3. effective_precip - consists of functions that are required specifically for the effective precipitation model. The effective precipitation is estimated by a 3-step model. First, the m01_peff_model_monthly.py script estmates effective precipitation at monthly scale. The monthly estimates do not follow water balance (water year precipitation > water year effective precipitation) in some regions. So, at the second step, the m02_peff_frac_model_water_yr.py script simulates a water year-scale effective precipitation fraction model. This water year-scale model is used to impose water balance over the monthly estimates using the m03_peff_adjust.py script. These three files have to be run in sequence to generate the monthly effective precipitation estimates.

4. sw_irrig - consists of functions that are required for dictributing USGS HUC12 level surface water irrigation data to 2 km pixel scale. The SW_Irr.py is the main driver file.

5. netGW - consists of the netGW_Irr.py script that has the functions to estimate consumptive groundwter use for irrigation at 2 km resolution using a water balance appraoch.

The utils module do not need any execution. The latter modules are required to be executed using the respective driver files to unvail the full funtionality of the model. The repository has other auxiliary folders with scripts that are used for some data processing, result analysis,and plotting purposes.

Dependencies

operating system: Most scripts are fully functional in windows and linux environments except some. In linux environment, gdal needs to be installed separately and the appropriate 'gdalpath' needs to be set in necessary scripts. For some functions, e.g. the `shapefiletoraster()inutils > rasterops.pyand associated scripts (resultsanalysis > netGWpumpingcompile.py), gdal system call has to enabled/installed specifically to run them in linux environment. Note that all scripts, except the scripts inresultsanalysismodule, have been implemented/checked using both windows and linux environment (using conda environment). In addition, the ALE plot generation inm01peffmodelmonthly.pyandm02pefffracmodelwateryr.pyscripts do not respond (keep running indifinitely) in linux environment (probably due to scikit-explain versioning issue); therefore, setskipplotale = True` when running the monthly and water year models in linux environment.

The authors recommend exercising discretion when setting up the environment and run the scripts.

conda environment: A conda environment, set up using Anaconda with python 3.9, has been used to implement this repositories. Required libraries needed to be installed to run this repository are - dask, dask-geopandas, earthengine-api, fastparquet, rasterio, gdal, shapely, geopandas, numpy, pandas, scikit-learn, lightgbm, scikit-explain, matplotlib, seaborn.
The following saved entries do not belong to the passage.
(** X10. On the reference device the setup of [ftp] succeeds when the
    device answers the host name, the logins leave the session logged in
    ([device_ok]) and the directory name holds neither a CR nor an LF. It
    tries Administrator and webguest in this order, and the anonymous login
    only when both were rejected; the session ends up with the last
    accepted one. It makes the directory only when the root listing lacks
    it, and then changes into it. Files, other directories and other
    sessions are left as they were. When the device answers the host name
    and the logins do not leave the session logged in, the setup raises
    [error_perm]: letting one of the three logins in is not enough on a
    device that forgets the login of Administrator when it rejects
    webguest. *)
Theorem ftp_setup_on_device (hostname : string) (directory : option string)
    (p : plc) (t : list call) :
  (device_ok hostname p = true ->
   no_newline (py_or directory DIRECTORY) = true ->
   ftp_setup hostname directory (World p t)
   = (Ok (plc_next p),
      World (setup_state (py_or directory DIRECTORY) p)
        (t ++ setup_calls hostname (py_or directory DIRECTORY) p)))
  /\ (plc_online p = true -> String.eqb hostname (plc_hostname p) = true ->
      logins_succeed p = false ->
      fst (ftp_setup hostname directory (World p t)) = Raise error_perm).
Proof.
  split; [apply ftp_setup_plc_exact|].
  intros Hon Hhost Hacc. unfold ftp_setup.
  unfold FTP_new. rewrite bind_run, call_run.
  cbn [env_connect plc_env state trace fst snd].
  unfold plc_connect. rewrite Hon, Hhost. cbn [andb fst snd].
  rewrite bind_run. unfold set_pasv, log. cbn [state trace].
  apply (login_phase_plc_rejected (plc_next p) _ _ (fun f => mret f)).
  - cbn [plc_sessions with_next with_sessions]. apply lookup_insert_eq.
  - exact Hacc.
Qed.
(** * mgiContainer.h: the sequential allocation container [CSeqAllocCont]

    A shallow embedding of [mgi::CSeqAllocCont<nBlockSize>] and the
    properties of its operations.  Addresses are integers; the objects of
    type [NODE_t] that are alive are kept in a finite map from the address
    of a node to the value of its [next] field, the null pointer being [0].
    The field [data] is the first member of [NODE_t], so that the address
    of a node is also the address of [data[0]], and
    [&p->data[nBlockSize]] is [p + nBlockSize].

    [Allocate<T>] is followed up to the address that it hands to the
    placement [new].  The constructor of [T] that runs there is code of
    the caller and its stores are not part of the model: what is stated
    of the links after a call is stated of the links as the members of
    the container leave them, and of the links in the code when the
    object lies in the storage of a block.

    Reading or writing a link ([pLast->next], [pHead->next]) and
    [delete] have no defined behaviour when the pointer is null or
    designates no live node; [&pLast->data[nBlockSize]] is address
    arithmetic and needs no live node. *)

From Stdlib Require Import ZArith Lia List Bool.
From stdpp Require Import base option list gmap fin_maps.

Open Scope Z_scope.

(** ** Types of the template arguments *)

(** What [Allocate<T>] uses of its type argument. *)
Record ctype : Type := CType { sizeof : Z; alignof : Z }.

(** ** The state *)

(** [heap]: the live [NODE_t] objects, address to [next] field.
    [pHead], [pLast], [pCurrent]: the three data members.
    [source]: the memory source behind [new NODE_t], as the addresses that
    the next calls will return; an empty list is a source that cannot
    supply a block.  [acquired] counts the blocks obtained from the source
    and [released] lists the blocks given back by [delete], latest first. *)
Record state : Type := State {
  heap : gmap Z Z;
  pHead : Z;
  pLast : Z;
  pCurrent : Z;
  source : list Z;
  acquired : nat;
  released : list Z
}.

(** The two ways [Allocate] can fail (source lines 83 and 93), and the
    C++ exception each one raises: [new] reports a failed allocation with
    [std::bad_alloc], and line 93 is [throw std::bad_alloc()]. *)
Inductive failure : Type := OutOfMemory | AllocationImpossible.

Inductive cxx_exception : Type := std_bad_alloc.

Definition exception_of (f : failure) : cxx_exception :=
  match f with
  | OutOfMemory => std_bad_alloc
  | AllocationImpossible => std_bad_alloc
  end.

(** The outcome of a member function: it returns, it throws, or it has no
    defined behaviour (it reads through a pointer that is null or that
    designates no live node). *)
Inductive result (A : Type) : Type :=
| Returns (a : A) (st : state)
| Throws (f : failure) (st : state)
| Undefined.

Arguments Returns {A} a st.
Arguments Throws {A} f st.
Arguments Undefined {A}.

Definition bind {A B : Type} (m : result A) (k : A -> state -> result B) : result B :=
  match m with
  | Returns a st => k a st
  | Throws f st => Throws f st
  | Undefined => Undefined
  end.

Definition set_cursor (c : Z) (st : state) : state :=
  State (heap st) (pHead st) (pLast st) c (source st) (acquired st) (released st).

(** [pLast = p; pCurrent = (uintptr_t)pLast;] *)
Definition set_tail (p : Z) (st : state) : state :=
  State (heap st) (pHead st) p p (source st) (acquired st) (released st).

(** [q->next = v] on a live node [q]. *)
Definition store_next (q v : Z) (st : state) : state :=
  State (<[q := v]> (heap st)) (pHead st) (pLast st) (pCurrent st)
        (source st) (acquired st) (released st).

(** [new NODE_t{ { 0 }, nullptr }] *)
Definition operator_new (st : state) : result Z :=
  match source st with
  | [] => Throws OutOfMemory st
  | b :: rest =>
      Returns b (State (<[b := 0]> (heap st)) (pHead st) (pLast st) (pCurrent st)
                       rest (S (acquired st)) (released st))
  end.

(** [delete p] *)
Definition operator_delete (p : Z) (st : state) : result unit :=
  if p =? 0 then Returns tt st
  else match heap st !! p with
       | None => Undefined
       | Some _ =>
           Returns tt (State (delete p (heap st)) (pHead st) (pLast st) (pCurrent st)
                             (source st) (acquired st) (p :: released st))
       end.

Section Container.

(** The template argument, and the width of [uintptr_t]. *)
Variable nBlockSize : Z.
Variable ptr_bits : Z.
Note that running the .ipynb scripts will require installaion of jupyter lab within the conda environment.

Google Earth Engine authentication

This project relies on the Google Earth Engine (GEE) Python API for downloading (and reducing) some of the predictor datasets from the GEE data repository. After completing step 3, run earthengine authenticate. The installation and authentication guide for the earth-engine Python API is available here. The Google Cloud CLI tools may be required for this GEE authentication step. Refer to the installation docs here. You also have to create a gcloud project to use the GEE API.

Data availability

The monthly effective precipitation estimates for all months of 2000 to 2020 (up to September in 2020) are available to download through this GEE script. Non-GEE users can acccess the dataset from this HydroShare repo.